_EXERCISE REQUIREMENTS_:
Start to finish, reproduce the records below with nothing missing.

(DATA EXTRACT Opens)

(* ===== verification/Ban.v ===== *)
(** Bans ([mux_local/ban/manager.go], the selection of the address filter in
    [ip_filter_xdp_linux.go]). *)
From Stdlib Require Import ZArith Lia Bool Strings.String.
From stdpp Require Import base strings list sets gmap.
From S2P Require Import Prelude GoStd Config Common Samples BanItem IPFilter Xdp.
Set Default Proof Using "Type*".
Local Open Scope Z_scope.

Local Open Scope go_scope.

(** ** Ports to filter *)

(** [strings.Split(s, sep)] for a one-byte separator. *)
Fixpoint split_on (sep : Byte.byte) (s : bytes) : list bytes :=
  match s with
  | [] => [[]]
  | c :: s =>
      if Byte.eqb c sep then [] :: split_on sep s
      else match split_on sep s with p :: ps => (c :: p) :: ps | [] => [[c]] end
  end.

(** [strconv.ParseUint(s, 10, 16)] *)
Definition ParseUint16 (s : bytes) : option Z :=
  if bool_decide (s = []) then None
  else if forallb is_digit s && (dec_value s <? 65536) then Some (dec_value s) else None.

Definition parsePort (hostPort : string) : result Z :=
  let parts := split_on (ch ":") (bytes_of_string hostPort) in
  if (length parts <? 2)%nat then Err ("invalid host:port format: " ++ hostPort)%string
  else
    let port := default [] (last parts) in
    match ParseUint16 port with
    | None => Err ("invalid port number: " ++ string_of_bytes port)%string
    | Some p => Ok p
    end.

(** [config] is [config.AppConfig], nil before [Init]. *)
Definition getFilterPorts (config : option Config) : list Z :=
  match config with
  | None => []
  | Some cfg =>
      let t := Tracker cfg in
      (if bool_decide (HostPorts t ≠ "")
       then match parsePort (HostPorts t) with Ok p => [p] | Err _ => [] end else [])
      ++ (if udp_Enable (UDPServer t) && bool_decide (udp_HostPorts (UDPServer t) ≠ "")
          then match parsePort (udp_HostPorts (UDPServer t)) with Ok p => [p] | Err _ => [] end else [])
  end.

Section Filters.
Context {B4 B6 BP : Type} `{BpfMap Z B4} `{BpfMap bytes B6} `{BpfMap Z BP}.

(** The two implementations behind the interface. *)
Inductive ip_filter :=
| Fallback (f : fallbackIPFilter)
| Kernel (x : xdpIPFilter B4 B6 BP).

Definition lift_result {F} (c : F → ip_filter) (r : result unit * F) : result unit * ip_filter := (r.1, c r.2).
#[export] Instance ip_filter_ops : IPFilter ip_filter := {|
  ipf_AddIP ip f := match f with Fallback f => lift_result Fallback (ipf_AddIP ip f) | Kernel x => lift_result Kernel (ipf_AddIP ip x) end;
  ipf_RemoveIP ip f := match f with Fallback f => lift_result Fallback (ipf_RemoveIP ip f) | Kernel x => lift_result Kernel (ipf_RemoveIP ip x) end;
  ipf_TestIP ip f := match f with Fallback f => ipf_TestIP ip f | Kernel x => ipf_TestIP ip x end;
  ipf_Clear f := match f with Fallback f => lift_result Fallback (ipf_Clear f) | Kernel x => lift_result Kernel (ipf_Clear x) end;
  ipf_Close f := match f with Fallback f => lift_result Fallback (ipf_Close f) | Kernel x => lift_result Kernel (ipf_Close x) end;
  ipf_Stats f := match f with Fallback f => ipf_Stats f | Kernel x => ipf_Stats x end;
|}.

(** [NewIPFilter] on Linux: any failure to set the kernel filter up falls back. *)
Definition NewIPFilter (env : xdp_env B4 B6 BP) (config : option Config) (ifaceName : string) : ip_filter :=
  match config with
  | None => Fallback newFallbackIPFilter
  | Some cfg =>
      if negb (xdp_Enable (XDP (Tracker cfg))) then Fallback newFallbackIPFilter
      else if bool_decide (ifaceName = "") then Fallback newFallbackIPFilter
      else
        match NewXDPFilter env ifaceName (getFilterPorts config) with
        | Err _ => Fallback newFallbackIPFilter
        | Ok filter => Kernel (mkXdpIPFilter filter ifaceName env)
        end
  end.
End Filters.
Arguments ip_filter : clear implicits.

#[export] Instance ip_filter_laws {B4 B6 BP} `{BpfMapLaws Z B4} `{BpfMapLaws bytes B6} `{!BpfMap Z BP} :
  IPFilterLaws (ip_filter B4 B6 BP).
Proof.
  refine {| ipf_blocked f c := match f with Fallback f => ipf_blocked f c | Kernel x => ipf_blocked x c end;
            ipf_whole f := match f with Fallback f => ipf_whole f | Kernel x => ipf_whole x end |}.
  - intros ip b [f|x] Hip; [exact (ipf_TestIP_spec ip b f Hip)|exact (ipf_TestIP_spec ip b x Hip)].
  - intros ip b [f|x] Hip; [exact (ipf_AddIP_spec ip b f Hip)|exact (ipf_AddIP_spec ip b x Hip)].
  - intros ip b [f|x] Hip; [exact (ipf_RemoveIP_spec ip b f Hip)|exact (ipf_RemoveIP_spec ip b x Hip)].
  - intros [f|x]; [exact (ipf_Clear_spec f)|exact (ipf_Clear_spec x)].
Defined.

(DATA EXTRACT Closes)

_ANSWER BELOW_:
(* ===== verification/Ban.v ===== *)
(** Bans ([mux_local/ban/manager.go], the selection of the address filter in
    [ip_filter_xdp_linux.go]). *)
From Stdlib Require Import ZArith Lia Bool Strings.String.
From stdpp Require Import base strings list sets gmap.
From S2P Require Import Prelude GoStd Config Common Samples BanItem IPFilter Xdp.
Set Default Proof Using "Type*".
Local Open Scope Z_scope.

Local Open Scope go_scope.

(** ** Ports to filter *)

(** [strings.Split(s, sep)] for a one-byte separator. *)
Fixpoint split_on (sep : Byte.byte) (s : bytes) : list bytes :=
  match s with
  | [] => [[]]
  | c :: s =>
      if Byte.eqb c sep then [] :: split_on sep s
      else match split_on sep s with p :: ps => (c :: p) :: ps | [] => [[c]] end
  end.

(** [strconv.ParseUint(s, 10, 16)] *)
Definition ParseUint16 (s : bytes) : option Z :=
  if bool_decide (s = []) then None
  else if forallb is_digit s && (dec_value s <? 65536) then Some (dec_value s) else None.

Definition parsePort (hostPort : string) : result Z :=
  let parts := split_on (ch ":") (bytes_of_string hostPort) in
  if (length parts <? 2)%nat then Err ("invalid host:port format: " ++ hostPort)%string
  else
    let port := default [] (last parts) in
    match ParseUint16 port with
    | None => Err ("invalid port number: " ++ string_of_bytes port)%string
    | Some p => Ok p
    end.

(** [config] is [config.AppConfig], nil before [Init]. *)
Definition getFilterPorts (config : option Config) : list Z :=
  match config with
  | None => []
  | Some cfg =>
      let t := Tracker cfg in
      (if bool_decide (HostPorts t ≠ "")
       then match parsePort (HostPorts t) with Ok p => [p] | Err _ => [] end else [])
      ++ (if udp_Enable (UDPServer t) && bool_decide (udp_HostPorts (UDPServer t) ≠ "")
          then match parsePort (udp_HostPorts (UDPServer t)) with Ok p => [p] | Err _ => [] end else [])
  end.

Section Filters.
Context {B4 B6 BP : Type} `{BpfMap Z B4} `{BpfMap bytes B6} `{BpfMap Z BP}.

(** The two implementations behind the interface. *)
Inductive ip_filter :=
| Fallback (f : fallbackIPFilter)
| Kernel (x : xdpIPFilter B4 B6 BP).

Definition lift_result {F} (c : F → ip_filter) (r : result unit * F) : result unit * ip_filter := (r.1, c r.2).
#[export] Instance ip_filter_ops : IPFilter ip_filter := {|
  ipf_AddIP ip f := match f with Fallback f => lift_result Fallback (ipf_AddIP ip f) | Kernel x => lift_result Kernel (ipf_AddIP ip x) end;
  ipf_RemoveIP ip f := match f with Fallback f => lift_result Fallback (ipf_RemoveIP ip f) | Kernel x => lift_result Kernel (ipf_RemoveIP ip x) end;
  ipf_TestIP ip f := match f with Fallback f => ipf_TestIP ip f | Kernel x => ipf_TestIP ip x end;
  ipf_Clear f := match f with Fallback f => lift_result Fallback (ipf_Clear f) | Kernel x => lift_result Kernel (ipf_Clear x) end;
  ipf_Close f := match f with Fallback f => lift_result Fallback (ipf_Close f) | Kernel x => lift_result Kernel (ipf_Close x) end;
  ipf_Stats f := match f with Fallback f => ipf_Stats f | Kernel x => ipf_Stats x end;
|}.

(** [NewIPFilter] on Linux: any failure to set the kernel filter up falls back. *)
Definition NewIPFilter (env : xdp_env B4 B6 BP) (config : option Config) (ifaceName : string) : ip_filter :=
  match config with
  | None => Fallback newFallbackIPFilter
  | Some cfg =>
      if negb (xdp_Enable (XDP (Tracker cfg))) then Fallback newFallbackIPFilter
      else if bool_decide (ifaceName = "") then Fallback newFallbackIPFilter
      else
        match NewXDPFilter env ifaceName (getFilterPorts config) with
        | Err _ => Fallback newFallbackIPFilter
        | Ok filter => Kernel (mkXdpIPFilter filter ifaceName env)
        end
  end.
End Filters.
Arguments ip_filter : clear implicits.

#[export] Instance ip_filter_laws {B4 B6 BP} `{BpfMapLaws Z B4} `{BpfMapLaws bytes B6} `{!BpfMap Z BP} :
  IPFilterLaws (ip_filter B4 B6 BP).
Proof.
  refine {| ipf_blocked f c := match f with Fallback f => ipf_blocked f c | Kernel x => ipf_blocked x c end;
            ipf_whole f := match f with Fallback f => ipf_whole f | Kernel x => ipf_whole x end |}.
  - intros ip b [f|x] Hip; [exact (ipf_TestIP_spec ip b f Hip)|exact (ipf_TestIP_spec ip b x Hip)].
  - intros ip b [f|x] Hip; [exact (ipf_AddIP_spec ip b f Hip)|exact (ipf_AddIP_spec ip b x Hip)].
  - intros ip b [f|x] Hip; [exact (ipf_RemoveIP_spec ip b f Hip)|exact (ipf_RemoveIP_spec ip b x Hip)].
  - intros [f|x]; [exact (ipf_Clear_spec f)|exact (ipf_Clear_spec x)].
Defined.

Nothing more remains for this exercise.